(** The values passed to [setValue], oldest first. *)
Fixpoint emitted (ws : list Write) : list num :=
  match ws with
  | [] => []
  | SetValue v :: ws => v :: emitted ws
  | SetLeft _ :: ws => emitted ws
  end.

(** The offsets passed to [setLeft], oldest first. *)
Fixpoint displayed (ws : list Write) : list num :=
  match ws with
  | [] => []
  | SetValue _ :: ws => displayed ws
  | SetLeft l :: ws => l :: displayed ws
  end.

(** The state after an update by [drag]: [v] written to the store, and
    [next] recorded in [dragData.current.left] and displayed. *)
Definition updated (w : World) (v next : num) : World :=
  {| store := {| maxValue := maxValue (store w); value := v |};
     left_state := next;
     dragData := {| dd_left := Some next;
                    dd_max := dd_max (dragData w);
                    dd_offset := dd_offset (dragData w) |};
     mousemove := mousemove w;
     mouseup := mouseup w;
     fresh := fresh w;
     writes := writes w ++ [SetValue v; SetLeft next] |}.

(** The clamped offset of a candidate, and the value of the pointer
    position [x] under the pointer offset [o], as formulas over the
    rationals. *)
Definition clamp (m c : Q) : Q := Qmax 0 (Qmin c m).

Definition value_at (M m o x : Q) : Z := Qround (clamp m (x + o) / m * M).

(** ** Definitions for the statements *)

(** A finite number. *)
Definition finite (n : num) : Prop := exists q, n = Fin q.

(** The finite number [q]. *)
Definition is_num (q : Q) (n : num) : Prop := exists q', n = Fin q' /\ q' == q.

(** A number between 0 and [M]. *)
Definition in_range (M : Q) (n : num) : Prop := exists v, n = Fin v /\ 0 <= v <= M.

(** A finite number with the property [Vok]. *)
Definition ok_value (Vok : Q -> Prop) (n : num) : Prop := exists v, n = Fin v /\ Vok v.

(** The value and the snapped offset that a move event at [x] produces
    when the pointer offset is [o], the travel [m] and [maxValue] is
    [M]. *)
Definition V (M m o x : Q) : num := Fin (inject_Z (value_at M m o x)).
Definition L (M m o x : Q) : num := Fin (m * inject_Z (value_at M m o x) / M).

(** [k] updates in a row. *)
Definition updates (M m : Q) (k : nat) (o x : Q) (w : World) : World :=
  Nat.iter k (fun w => updated w (V M m o x) (L M m o x)) w.

(** The recorded offset is the clamped offset of a move event at [x]. *)
Definition at_clamp (m o x : Q) (w : World) : Prop :=
  exists l, dd_left (dragData w) = Some (Fin l) /\ l == clamp m (x + o).

(** The [drag] closures that survive the [drop] closures [ids]. *)
Definition remaining (ids : list nat) (cs : list Listener) : list Listener :=
  fold_left (fun cs id => filter (fun c => negb (Nat.eqb (lid c) id)) cs) ids cs.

============================================================

PROBLEM TO WORK ON: Output the listing above in full. Every line must match.

ANSWER TO THE PROBLEM:
(** The values passed to [setValue], oldest first. *)
Fixpoint emitted (ws : list Write) : list num :=
  match ws with
  | [] => []
  | SetValue v :: ws => v :: emitted ws
  | SetLeft _ :: ws => emitted ws
  end.

(** The offsets passed to [setLeft], oldest first. *)
Fixpoint displayed (ws : list Write) : list num :=
  match ws with
  | [] => []
  | SetValue _ :: ws => displayed ws
  | SetLeft l :: ws => l :: displayed ws
  end.

(** The state after an update by [drag]: [v] written to the store, and
    [next] recorded in [dragData.current.left] and displayed. *)
Definition updated (w : World) (v next : num) : World :=
  {| store := {| maxValue := maxValue (store w); value := v |};
     left_state := next;
     dragData := {| dd_left := Some next;
                    dd_max := dd_max (dragData w);
                    dd_offset := dd_offset (dragData w) |};
     mousemove := mousemove w;
     mouseup := mouseup w;
     fresh := fresh w;
     writes := writes w ++ [SetValue v; SetLeft next] |}.

(** The clamped offset of a candidate, and the value of the pointer
    position [x] under the pointer offset [o], as formulas over the
    rationals. *)
Definition clamp (m c : Q) : Q := Qmax 0 (Qmin c m).

Definition value_at (M m o x : Q) : Z := Qround (clamp m (x + o) / m * M).

(** ** Definitions for the statements *)

(** A finite number. *)
Definition finite (n : num) : Prop := exists q, n = Fin q.

(** The finite number [q]. *)
Definition is_num (q : Q) (n : num) : Prop := exists q', n = Fin q' /\ q' == q.

(** A number between 0 and [M]. *)
Definition in_range (M : Q) (n : num) : Prop := exists v, n = Fin v /\ 0 <= v <= M.

(** A finite number with the property [Vok]. *)
Definition ok_value (Vok : Q -> Prop) (n : num) : Prop := exists v, n = Fin v /\ Vok v.

(** The value and the snapped offset that a move event at [x] produces
    when the pointer offset is [o], the travel [m] and [maxValue] is
    [M]. *)
Definition V (M m o x : Q) : num := Fin (inject_Z (value_at M m o x)).
Definition L (M m o x : Q) : num := Fin (m * inject_Z (value_at M m o x) / M).

(** [k] updates in a row. *)
Definition updates (M m : Q) (k : nat) (o x : Q) (w : World) : World :=
  Nat.iter k (fun w => updated w (V M m o x) (L M m o x)) w.

(** The recorded offset is the clamped offset of a move event at [x]. *)
Definition at_clamp (m o x : Q) (w : World) : Prop :=
  exists l, dd_left (dragData w) = Some (Fin l) /\ l == clamp m (x + o).

(** The [drag] closures that survive the [drop] closures [ids]. *)
Definition remaining (ids : list nat) (cs : list Listener) : list Listener :=
  fold_left (fun cs id => filter (fun c => negb (Nat.eqb (lid c) id)) cs) ids cs.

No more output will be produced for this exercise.